Apollo repeats plea to quash Jaya death probe

Proceedings of Arumughaswamy Commission biased, SC told

October 28, 2021 07:00 pm | Updated 07:00 pm IST - NEW DELHI

Apollo Hospitals urged the Supreme Court to quash the inquiry proceedings into the death of former Tamil Nadu Chief Minister Jayalalithaa.

Apollo Hospitals urged the Supreme Court to quash the inquiry proceedings into the death of former Tamil Nadu Chief Minister Jayalalithaa.

Apollo Hospitals urged the Supreme Court on Thursday to quash the inquiry proceedings before the Justice (retired) A. Arumughaswamy Commission into the death of former Tamil Nadu Chief Minister Jayalalithaa .

Submitting before a Bench of Justices Abdul S. Nazeer and Krishna Murari, senior advocate Aryama Sundaram, assisted by advocate Rohini Musa, said the proceedings reeked of bias and violation of the principles of natural justice.

Also read: Jayalalithaa death | 4 more witnesses to be examined, will complete work and place report in Assembly, panel tells Supreme Court

“When there is a reasonable apprehension of bias, there is no question of Your Lordships saying ‘we will tell him to behave in the future’... I am seeking quashing of the proceedings,” Mr.

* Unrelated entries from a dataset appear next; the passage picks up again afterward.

(** * Qt Designer object inspector: the model behind the object tree

    A shallow embedding of [objectinspectormodel.cpp] (namespace
    [qdesigner_internal]): the flat snapshot of a form's object graph
    ([ObjectData], [ObjectModel], [createModelRecursion]), the item model
    that presents it ([ObjectInspectorModel]) and the two ways a new
    snapshot reaches the presentation tree ([rebuild], [updateItemContents]).

    Pointers are addresses in [Z] with [nullptr = 0]; the host side (the
    [QObject] graph, the widget and meta data bases, the extension manager,
    the form window) is a record of observation functions; the
    [QStandardItemModel] base class is a tree of rows addressed by paths.

    Two smaller pieces follow the model: the [Selection] of the object
    inspector ([qdesigner_objectinspector.cpp]) and the expansion of
    [@file] arguments by qdoc ([qdoccommandlineparser.cpp]). *)

From stdpp Require Import gmap strings list.
From Stdlib Require Import ZArith Lia.

Open Scope Z_scope.
Open Scope string_scope.
Open Scope list_scope.
Open Scope nat_scope.

(** ** Results of code that can assert or recurse without bound *)

Inductive Res (A : Type) : Type :=
| Ok (a : A)
| Fault                (* a Q_ASSERT fails or a null pointer is dereferenced *)
| OutOfFuel.           (* the recursion budget of the embedding is used up *)
Arguments Ok {A} a.
Arguments Fault {A}.
Arguments OutOfFuel {A}.

Definition bind {A B} (m : Res A) (f : A -> Res B) : Res B :=
  match m with
  | Ok a => f a
  | Fault => Fault
  | OutOfFuel => OutOfFuel
  end.

Notation "'do' x <- m ; f" := (bind m (fun x => f))
  (at level 10, x pattern, m at level 100, f at level 200).

(** A range-based [for] whose body can fail: the state is threaded through
    the elements in order. *)
Fixpoint forEach {A S} (body : A -> S -> Res S) (l : list A) (s : S) : Res S :=
  match l with
  | [] => Ok s
  | x :: l' => do s' <- body x s; forEach body l' s'
  end.

(** ** Toolkit values *)

(** A [QObject *] (and every pointer to a subclass) is its address. *)
Definition nullptr : Z := 0%Z.

(** A [QIcon] is observed only through [isNull] and [cacheKey]; a null icon
    has cache key 0. *)
Inductive QIcon := NullIcon | Icon (key : Z).

Definition isNull (i : QIcon) : bool :=
  match i with NullIcon => true | Icon _ => false end.
Definition cacheKey (i : QIcon) : Z :=
  match i with NullIcon => 0%Z | Icon k => k end.

#[global] Instance QIcon_eq_dec : EqDecision QIcon.
Proof. solve_decision. Defined.

Definition sameIcon (i1 i2 : QIcon) : bool :=
  if isNull i1 && isNull i2 then true
  else if negb (Bool.eqb (isNull i1) (isNull i2)) then false
  else (cacheKey i1 =? cacheKey i2)%Z.

(** [LayoutInfo::Type], the layout kinds the icon table of the model knows. *)
Inductive LayoutInfoType :=
  NoLayout | HSplitter | VSplitter | HBox | VBox | Grid | Form.

#[global] Instance LayoutInfoType_eq_dec : EqDecision LayoutInfoType.
Proof. solve_decision. Defined.

(** ** ObjectData *)

(** Modelled from the spec: the declarations of [objectinspectormodel_p.h]
    are not among the sources.  The type tag ranges over the closed set
    {Object, Action, SeparatorAction, ChildWidget, LayoutWidget,
    LayoutableContainer, ExtensionContainer}. *)
Inductive ObjectDataType :=
  Object | Action | SeparatorAction | ChildWidget
| LayoutableContainer | LayoutWidget | ExtensionContainer.

#[global] Instance ObjectDataType_eq_dec : EqDecision ObjectDataType.
Proof. solve_decision. Defined.

(** Modelled from the spec: [ObjectData::ChangedMask] of the same header,
    the change bitmask of [compare]: one bit per display attribute. *)
Definition ClassNameChanged : Z := 1.
Definition ObjectNameChanged : Z := 2.
Definition ClassIconChanged : Z := 4.
Definition TypeChanged : Z := 8.
Definition LayoutTypeChanged : Z := 16.

Record ObjectData := mkObjectData {
  m_parent : Z;
  m_object : Z;
  m_type : ObjectDataType;
  m_className : string;
  m_objectName : string;
  m_classIcon : QIcon;
  m_managedLayoutType : LayoutInfoType
}.

#[global] Instance ObjectData_eq_dec : EqDecision ObjectData.
Proof. solve_decision. Defined.

(** Modelled from the spec: [ObjectData::ObjectData() = default] leaves
    the in-class initialisers of the header, which is not among the
    sources: null references, the first type tag, empty strings, a null
    icon and no managed layout kind. *)
Definition ObjectData_default : ObjectData :=
  mkObjectData nullptr nullptr Object "" "" NullIcon NoLayout.

Definition set_type (t : ObjectDataType) (d : ObjectData) : ObjectData :=
  mkObjectData (m_parent d) (m_object d) t (m_className d) (m_objectName d)
               (m_classIcon d) (m_managedLayoutType d).
Definition set_className (s : string) (d : ObjectData) : ObjectData :=
  mkObjectData (m_parent d) (m_object d) (m_type d) s (m_objectName d)
               (m_classIcon d) (m_managedLayoutType d).
Definition set_objectName (s : string) (d : ObjectData) : ObjectData :=
  mkObjectData (m_parent d) (m_object d) (m_type d) (m_className d) s
               (m_classIcon d) (m_managedLayoutType d).
Definition set_classIcon (i : QIcon) (d : ObjectData) : ObjectData :=
  mkObjectData (m_parent d) (m_object d) (m_type d) (m_className d)
               (m_objectName d) i (m_managedLayoutType d).
Definition set_managedLayoutType (t : LayoutInfoType) (d : ObjectData) : ObjectData :=
  mkObjectData (m_parent d) (m_object d) (m_type d) (m_className d)
               (m_objectName d) (m_classIcon d) t.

Sundaram submitted on behalf of the Chennai hospital.

The senior lawyer said the right to protect one’s reputation against bias allows one to challenge an inquiry even before the Commission submits its report. Lack of bias is part of the principles of natural justice.

“Fair hearing is by a person who has no interest in the lis (suit),” he submitted.

“We have seen the Commission file an application before itself, file a reply and hear the application... Is that not being a judge of his own cause?” Mr. Sundaram asked.

Also Read: Supreme Court ticks off commission probing Jayalalithaa’s death

“What you are trying to say is that he has been identified with the cause?” Justice Nazeer asked.

“Yes... He has gone way beyond being a judge of his own cause...” Mr. Sundaram responded.

In an earlier hearing, the court had wondered whether the Commission had “virtually become a judge of his own cause” or an “umpire playing the game himself”.

Mr. Sundaram had said the reputation of the premier Chennai hospital, where Ms. Jayalalithaa breathed her last in 2016, was “blighted overnight” by the CoI who took a tangent which was “unbelievable”. The senior lawyer said the path followed by the Commission was straight out of the fairy tale Alicein Wonderland .

Mr. Sundaram submitted that the CoI had even gone about to ask for the medical records concerning the hospitalisation of another former Tamil Nadu Chief Minister, M.G. Ramachandran, 37 years ago and his shifting to the Brooklyn hospital in the United States.

The proceedings before the CoI were stayed by the Supreme Court in April 2019 on the basis of a plea by Apollo Hospitals that the inquiry panel’s functioning was “replete with bias”.

Apollo Hospitals submitted that the Commission, instead of conducting an impartial probe, had filed a pleading alleging “criminal intent” on the part of the hospital and its doctors.

In an earlier hearing, the CoI, represented by senior advocate Ranjit Kumar, had informed the court that it had only four more witnesses left to be examined and should be allowed to complete its work and place its fact-finding report before the State Legislative Assembly.

The State had appointed the inquiry commission headed by Justice Arumughaswamy, a retired Madras High Court judge, on September 25, 2017. The Commission’s reference was to examine the circumstances which led to the hospitalisation of Jayalalithaa on September 22, 2016 and the nature of treatment given in order to determine the cause of hospitalisation.